Collab-REC: An LLM-based Agentic Framework for Balancing Recommendations in Tourism
Ashmi Banerjee, Adithi Satish, Fitri Nur Aisyah, Wolfgang Wörndl, Yashar Deldjoo
TL;DR
Collab-REC introduces a multi-agent LLM framework for tourism recommendations that balances personalization, popularity, and sustainability. Three specialized agents generate city candidates while a non-LLM moderator grounds outputs to a 200-city knowledge base, computes a composite score, and iteratively merges proposals through multi-round negotiation to curb hallucinations and bias.

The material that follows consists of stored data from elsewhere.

(** A notifyer stays with its torrent until this is deleted. *)
Lemma notifyer_stays ev s out s' h rn :
  tsStep ev s = Ret (out, s') -> notifyer_of s h = Some rn -> notifyer_of s' h = Some rn \/ ev = Deleted h.
Proof.
  intros E Hn. destruct (is_removal ev) eqn:Er; [|left; by rewrite (q_notifyers _ _ _ (tsStep_quiet _ _ _ _ Er E))].
  destruct ev as [| |status torrents f rf|h'|h'|l| | |]; try done; cbn in E.
  - left. unfold removeTorrentsFromSession in E. apply bind_ret_inv in E as (s1 & E1 & E).
    apply markRemoved_quiet in E1. rewrite <- (q_notifyers _ _ _ E1) in Hn. destruct (existsb _ _).
    + apply bind_ret_inv in E as (s2 & E2 & E). injection E as <- <-.
      apply shareNotifyer_owned in E2 as (_ & _ & Hof). destruct (Hof h) as [[He _]|(He & _)]; [|congruence].
      by rewrite <- Hn.
    + by injection E as <- <-.
  - injection E as E. apply deleted_cases in E as [Hq|(rn' & _ & _ & _ & Hof & _)]; [left; by rewrite (q_notifyers _ _ _ Hq)|].
    rewrite Hof. destruct (decide (h' = h)) as [->|Hne]; [by right|by left].
  - left. unfold runPosted in E. destruct (ts_posted s) as [|[n|h' context] posted]; [by injection E as <- <-..|].
    destruct (ts_torrents s !! h'); [by injection E as <- <-|done].
  - injection E as <- <-. by left.
Qed.

(** C36: a removal of torrents is reported exactly once, and never before its finished
    torrents are deleted.  In every run that did not stop, each of them still waits, or
    was deleted after the call; and the function of this call was either called once,
    and nothing waits for it or is about to call it, or not yet, and a torrent waits or
    the call is posted. *)
Theorem removal_reported_once isReplicator handler before status torrents f rf after outs s :
  tsReaches isReplicator handler (before ++ Removed status torrents f rf :: after) outs s ->
  let rn := mkNotifyer (length (removals before)) f in
  (forall h, h ∈ torrents -> finished status h = true -> notifyer_of s h = Some rn \/ Deleted h ∈ after) /\
  (ended rn outs = 1%nat /\ ~ owned s rn /\ ending rn s = 0%nat \/
   ended rn outs = 0%nat /\ (owned s rn /\ ending rn s = 0%nat \/ ~ owned s rn /\ ending rn s = 1%nat)).
Proof.
  intros Hr rn.
  assert (forall evs outs s, tsReaches isReplicator handler evs outs s -> removal_inv (removals evs) outs s) as Hinv.
  { induction 1; [|by eapply removal_inv_step]. split; cbn; try done. intros rn' [h Hh]. unfold notifyer_of in Hh.
    cbn in Hh. by rewrite lookup_empty in Hh. }
  split.
  - remember (before ++ Removed status torrents f rf :: after) as evs eqn:He. revert after He.
    induction Hr as [|evs outs s ev out s' Hr IH E]; intros after He; [by destruct before|].
    destruct after as [|ev' after _] using rev_ind.
    + apply app_inj_tail in He as [-> ->]. intros h Hin Hf. left. cbn in E.
      eapply removal_inv_removed in E as [_ E]; [by apply E|by apply Hinv].
    + rewrite app_comm_cons, app_assoc in He. apply app_inj_tail in He as [-> ->]. intros h Hin Hf.
      destruct (IH after eq_refl h Hin Hf) as [Hn|Hd]; [|right; set_solver].
      destruct (notifyer_stays _ _ _ _ _ _ E Hn) as [?| ->]; [by left|right; set_solver].
  - apply Hinv in Hr. assert (removals (before ++ Removed status torrents f rf :: after) !! rn_removal rn = Some (rn_notifyer rn)) as Hl.
    { unfold removals. rewrite omap_app. cbn. by rewrite lookup_app_r, Nat.sub_diag by done. }
    destruct (ri_tally _ _ _ Hr rn Hl) as [[Ho Hz]|[Ho Hz]]; [right; split; [lia|left; split; [done|lia]]|].
    destruct (ended rn outs) eqn:Ee; [right; split; [done|right; split; [done|lia]]|left; split; [lia|split; [done|lia]]].
Qed.
Lemma downloadFile_good h m d :
  Good m d -> h <> 0 -> m_sandboxFsTree m = None ->
  exists ops m' d', downloadFile h m = Ret (ops, m') /\ runOps ops d = Ret d' /\ Good m' d' /\
    m_fsTree m' = m_fsTree m /\ m_sandboxFsTree m' = None.
Proof.
  intros G H0 Hn. pose proof (good_used _ _ G). do 2 eexists.
  edestruct (good_change m (set_handles (<[h := false]> (m_torrentHandleMap m)) (m_invalidHandles m ∖ {[h]}) m)
    (downloadOps h) d G) as (d' & E & G'); [..|exists d'; split_and!; [done|exact E|exact G'|done..]].
  all: cbn; try done.
  - repeat constructor.
  - repeat constructor.
  - rewrite lookup_insert_ne by done. apply G.
  - unfold validHandles in *. cbn. rewrite dom_insert_L. intros x Hx. destruct (decide (x = h)); set_solver.
  - unfold validHandles. cbn. intros d' x E Hx Hx'. assert (x = h) as ->.
    { rewrite dom_insert_L in Hx. clear - Hx Hx'. destruct (decide (x = h)); set_solver. }
    injection E as E. subst d'. unfold present. cbn. rewrite lookup_insert_eq. split; [done|set_solver].
Qed.

Lemma downloadEnds_good h n failed m d :
  Good m d -> h <> 0 -> h ∉ validHandles m -> m_sandboxFsTree m = None ->
  exists ops m' d', downloadEnds h n failed m = Ret (ops, m') /\ runOps ops d = Ret d' /\ Good m' d' /\
    m_fsTree m' = m_fsTree m /\ m_sandboxFsTree m' = None.
Proof.
  intros G H0 Hh Hn. pose proof (good_used _ _ G). do 2 eexists.
  edestruct (good_change m (if failed then set_handles (delete h (m_torrentHandleMap m)) (m_invalidHandles m ∖ {[h]}) m
       else set_handles (<[h := false]> (m_torrentHandleMap m)) ({[h]} ∪ m_invalidHandles m) m)
     (take n [FirstPiece h] ++ [RemoveDriveFile h]) d G) as (d' & E & G');
    [..|exists d'; split_and!; [done|exact E|exact G'|by destruct failed..]].
  - apply Forall_app. split; [apply Forall_take|]; repeat constructor. cbn. set_solver.
  - apply Forall_app. split; [apply Forall_take|]; repeat constructor.
  - by destruct failed.
  - by destruct failed.
  - destruct failed; cbn; [rewrite lookup_delete_ne by done|rewrite lookup_insert_ne by done]; apply G.
  - unfold validHandles in *. destruct failed; cbn; [rewrite dom_delete_L|rewrite dom_insert_L];
      intros x Hx; destruct (decide (x = h)); set_solver.
  - unfold validHandles. intros d' x _. destruct failed; cbn; [rewrite dom_delete_L|rewrite dom_insert_L]; set_solver.
Qed.

(** The end of an update and of a cancellation: what the tree does not use goes. *)
Lemma unused_good m d :
  Good m d -> m_sandboxFsTree m = None ->
  exists unused handles d', createUnusedFileList (m_fsTree m) (m_torrentHandleMap m) = Ret (unused, handles) /\
    unused ## hashes (m_fsTree m) /\ runOps (removals unused) d = Ret d' /\
    Good (set_handles handles (m_invalidHandles m ∖ unused) m) d'.
Proof.
  intros G Hn. pose proof (good_used _ _ G) as Hu. unfold validHandles in Hu.
  destruct (createUnused_ok (m_fsTree m) (m_torrentHandleMap m)) as (unused & handles & E); [apply G|].
  pose proof (createUnused_inv _ _ _ _ E) as (Hun & Hd & Hz).
  edestruct (good_change m (set_handles handles (m_invalidHandles m ∖ unused) m) (removals unused) d G) as (d' & Er & G');
    [..|exists unused, handles, d'; split_and!; [exact E|set_solver|exact Er|exact G']]; unfold validHandles; cbn.
  - apply removals_harmless. intros h Hh Hk. subst unused. apply not_elem_of_dom in Hz.
    rewrite Hd in Hk. set_solver.
  - apply removals_total.
  - done.
  - done.
  - apply not_elem_of_dom. rewrite Hd. apply not_elem_of_dom in Hz. set_solver.
  - rewrite Hd. intros h Hh. specialize (Hu h). subst unused. set_solver.
  - rewrite Hd. intros d0 h _ Hh Hh'. subst unused. set_solver.
Qed.

Lemma clearDrive_good m d :
  Good m d -> m_sandboxFsTree m = None ->
  exists ops m' d', clearDrive m = Ret (ops, m') /\ runOps ops d = Ret d' /\ Good m' d' /\
    m_fsTree m' = m_fsTree m /\ m_sandboxFsTree m' = None.
Proof.
  intros G Hn. destruct (unused_good m d G Hn) as (unused & handles & d' & E & _ & Er & G').
  unfold clearDrive. rewrite E. cbn. by do 3 eexists.
Qed.

(** The tree is moved to its place. *)
Definition moved (tree : Folder) (m : DriveMemory) : DriveMemory :=
  mkMemory tree (m_torrentHandleMap m) (m_invalidHandles m) None.

Lemma move_good tree m d :
  Good m d -> m_sandboxFsTree m = Some tree ->
  exists d1 d2, runOp MoveFsTree d = Ret d1 /\ runOp MoveFsTreeTorrent d1 = Ret d2 /\
    Stored tree d1 /\ Good (moved tree m) d2.
Proof.
  intros G Hn. destruct (good_sandbox _ _ G tree Hn) as (Hf & Ht & Hu). cbn [runOp]. rewrite Hf. cbn. rewrite Ht.
  do 2 eexists. split_and!; [done..| |].
  - split; [done|]. intros h Hh Hz. apply (good_valid _ _ G). set_solver.
  - split; cbn; try done; apply G.
Qed.

Lemma synchronizeDrive_good tree m d :
  Good m d -> m_sandboxFsTree m = Some tree ->
  exists ops m' d', synchronizeDrive m = Ret (ops, m') /\ runOps ops d = Ret d' /\ Good m' d' /\
    m_fsTree m' = tree /\ m_sandboxFsTree m' = None.
Proof.
  intros G Hn. destruct (move_good tree m d G Hn) as (d1 & d2 & E1 & E2 & _ & G2).
  destruct (unused_good (moved tree m) d2 G2 eq_refl) as (unused & handles & d' & E & _ & Er & G').
  unfold synchronizeDrive. rewrite Hn. cbn [moved m_fsTree m_torrentHandleMap] in E. rewrite E. cbn -[removals runOp].
  do 3 eexists. split; [done|]. cbn -[removals runOp]. rewrite E1. cbn -[removals runOp]. by rewrite E2.
Qed.

(** The sandbox changes, and nothing else. *)
Lemma sandbox_good m d tree file torrent :
  Good m d ->
  (forall t, tree = Some t -> file = Some (TreeOf t) /\ torrent = true /\ hashes t ⊆ {[0]} ∪ validHandles m) ->
  Good (set_sandboxFsTree tree m) (set_sandbox file torrent d).
Proof. intros G Hs. split; cbn; try apply G. done. Qed.

Lemma prepareTree_good tree m d :
  Good m d -> hashes tree ⊆ {[0]} ∪ validHandles m ->
  exists ops m' d', prepareTree tree m d = Ret (ops, m') /\ runOps ops d = Ret d' /\ Good m' d' /\
    m_fsTree m' = m_fsTree m /\ m_sandboxFsTree m' = Some tree.
Proof.
  intros G Hu. unfold prepareTree, sizesFound. rewrite unique_hashes, bool_decide_true.
  - do 3 eexists. split; [done|]. split; [reflexivity|]. split; [|done].
    apply (sandbox_good m d (Some tree) (Some (TreeOf tree)) true G). by intros t [= ->].
  - intros h Hh. destruct (decide (h = 0)) as [->|Hz]; [apply G|].
    assert (h ∈ validHandles m) as [Hd Ht]%(good_valid _ _ G) by set_solver. split; [by exists Complete|done].
Qed.

Lemma keepTree_good m d :
  Good m d ->
  exists ops m' d', keepTree m = Ret (ops, m') /\ runOps ops d = Ret d' /\ Good m' d' /\
    m_fsTree m' = m_fsTree m /\ m_sandboxFsTree m' = Some (m_fsTree m).
Proof.
  intros G. do 3 eexists. split; [done|]. split; [|split; [|done]].
  - cbn. rewrite (good_tree _ _ G). cbn. rewrite (good_torrent _ _ G). reflexivity.
  - apply (sandbox_good m d (Some (m_fsTree m)) (Some (TreeOf (m_fsTree m))) true G). intros t [= <-].
    split_and!; [done..|apply G].
Qed.

Definition synchronizes (a : Activity) : bool := match a with SynchronizeWith _ => true | _ => false end.

(** The tree that an activity makes the new one. *)
Definition newTree (a : Activity) (m : DriveMemory) : option Folder :=
  match a with PrepareTree tree => Some tree | KeepTree => Some (m_fsTree m) | _ => None end.
Definition treeAfter (a : Activity) (m : DriveMemory) : Folder :=
  match a, m_sandboxFsTree m with SynchronizeDrive, Some tree => tree | _, _ => m_fsTree m end.

Lemma do_good a m d :
  Good m d -> starts a m = true -> synchronizes a = false ->
  exists ops m' d', plan a m d = Ret (ops, m') /\ runOps ops d = Ret d' /\ Good m' d' /\
    m_fsTree m' = treeAfter a m /\ m_sandboxFsTree m' = newTree a m.
Proof.
  intros G Hst Hns. unfold treeAfter. destruct a; cbn in Hst, Hns |- *; try discriminate.
  - apply bool_decide_eq_true in Hst as (? & ? & ?). by apply downloadFile_good.
  - apply bool_decide_eq_true in Hst as (? & ? & ?). by apply downloadEnds_good.
  - apply bool_decide_eq_true in Hst. rewrite unique_hashes in Hst. by apply prepareTree_good.
  - by apply keepTree_good.
  - apply bool_decide_eq_true in Hst as [tree Hn]. rewrite Hn. by apply synchronizeDrive_good.
  - apply bool_decide_eq_true in Hst. by apply clearDrive_good.
  - do 3 eexists. split; [done|]. split; [reflexivity|]. split; [|done].
    by apply (sandbox_good m d None None false G).
Qed.

(** ** A process that dies *)

Lemma take_harmless kept ops n d d' tree :
  Forall (harmless kept) ops -> hashes tree ⊆ {[0]} ∪ kept -> Stored tree d ->
  runOps (take n ops) d = Ret d' -> Stored tree d'.
Proof. intros Hh Hk Hs E. eapply (runOps_stored tree kept (take n ops)); [by apply Forall_take|done..]. Qed.

(** What ends well can be cut anywhere. *)
Lemma runOps_take n ops d d' : runOps ops d = Ret d' -> exists d1, runOps (take n ops) d = Ret d1.
Proof. rewrite <- (take_drop n ops) at 1. rewrite runOps_app. intros (d1 & E & _)%bind_ret_inv. by exists d1. Qed.

(** What a drive has on the disk when the process dies in an activity: the tree with
    its files; and in an update, the new tree as soon as the first operation is done. *)
Definition treeLeft (a : Activity) (n : nat) (m : DriveMemory) : Folder :=
  match n with O => m_fsTree m | S _ => treeAfter a m end.

Lemma harmless_die a n m d ops m' d' :
  Good m d -> plan a m d = Ret (ops, m') -> runOps ops d = Ret d' ->
  Forall (harmless (hashes (m_fsTree m) ∖ {[0]})) ops -> treeAfter a m = m_fsTree m ->
  exists ops m' d', plan a m d = Ret (ops, m') /\ runOps (take n ops) d = Ret d' /\ Stored (treeLeft a n m) d'.
Proof.
  intros G Ep Er Hh Ha. destruct (runOps_take n ops d d' Er) as [d1 E]. exists ops, m', d1. split_and!; [done..|].
  assert (treeLeft a n m = m_fsTree m) as -> by (by destruct n).
  eapply take_harmless; [exact Hh| |by apply good_stored|exact E].
  intros x Hx. destruct (decide (x = 0)); set_solver.
Qed.

Lemma die_left a n m d :
  Good m d -> starts a m = true -> synchronizes a = false ->
  exists ops m' d', plan a m d = Ret (ops, m') /\ runOps (take n ops) d = Ret d' /\ Stored (treeLeft a n m) d'.
Proof.
  intros G Hst Hns. pose proof (good_used _ _ G) as Hu.
  destruct (do_good a m d G Hst Hns) as (ops & m' & d' & Ep & Er & _ & Ht & _).
  destruct a; cbn in Hst, Hns; try discriminate.
  5: { apply bool_decide_eq_true in Hst as [tree Hn]. clear Ep Er.
    destruct (move_good tree m d G Hn) as (d1 & d2 & E1 & E2 & Hs1 & G2).
    destruct (unused_good (moved tree m) d2 G2 eq_refl) as (unused & handles & d3 & E & Hdis & Er & _).
    cbn [moved m_fsTree m_torrentHandleMap] in E, Hdis. cbn [plan]. unfold synchronizeDrive. rewrite Hn, E. cbn -[removals runOp].
    destruct n as [|[|n]]; [| |destruct (runOps_take n _ _ _ Er) as [d4 E4]]; do 3 eexists; (split; [done|]); cbn -[removals runOp].
    - split; [done|by apply good_stored].
    - rewrite E1. cbn. split; [done|]. unfold treeAfter. by rewrite Hn.
    - rewrite E1. cbn -[removals runOp]. rewrite E2. cbn -[removals runOp].
      rewrite E4. split; [done|].
      unfold treeAfter. rewrite Hn. eapply take_harmless; [by apply removals_harmless|set_solver|apply (good_stored _ _ G2)|exact E4]. }
  all: eapply harmless_die; [done..|try done|done]; cbn in Ep.
  - injection Ep as <- <-. repeat constructor.
  - injection Ep as <- <-. apply bool_decide_eq_true in Hst as (? & ? & ?).
    apply Forall_app. split; [apply Forall_take|]; repeat constructor. cbn. set_solver.
  - unfold prepareTree in Ep. destruct (sizesFound tree d); [|discriminate]. injection Ep as <- <-. repeat constructor.
  - injection Ep as <- <-. repeat constructor.
  - apply bool_decide_eq_true in Hst. destruct (unused_good m d G Hst) as (unused & handles & d3 & E & Hdis & _).
    unfold clearDrive in Ep. rewrite E in Ep. injection Ep as <- <-. apply removals_harmless. set_solver.
  - injection Ep as <- <-. repeat constructor.
Qed.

Empirical evaluation on SynthTRIPS-based European city queries shows that multi-agent, multi-round negotiation yields higher relevance and greater diversity than baselines, with notable reductions in popularity bias and improved sustainability considerations. The work advances multi-stakeholder GenAI recommender design by demonstrating how modular agent roles, grounded moderation, and iterative compromise can produce more balanced, context-aware recommendations, albeit at increased computational cost.
Abstract
We propose Collab-REC, a multi-agent framework designed to counteract popularity bias and enhance diversity in tourism recommendations. In our setting, three LLM-based agents -- Personalization, Popularity, and Sustainability generate city suggestions from complementary perspectives. A non-LLM moderator then merges and refines these proposals via multi-round negotiation, ensuring each agent's viewpoint is incorporated while penalizing spurious or repeated responses. Experiments on European city queries show that Collab-REC improves diversity and overall relevance compared to a single-agent baseline, surfacing lesser-visited locales that often remain overlooked. This balanced, context-aware approach addresses over-tourism and better aligns with constraints provided by the user, highlighting the promise of multi-stakeholder collaboration in LLM-driven recommender systems.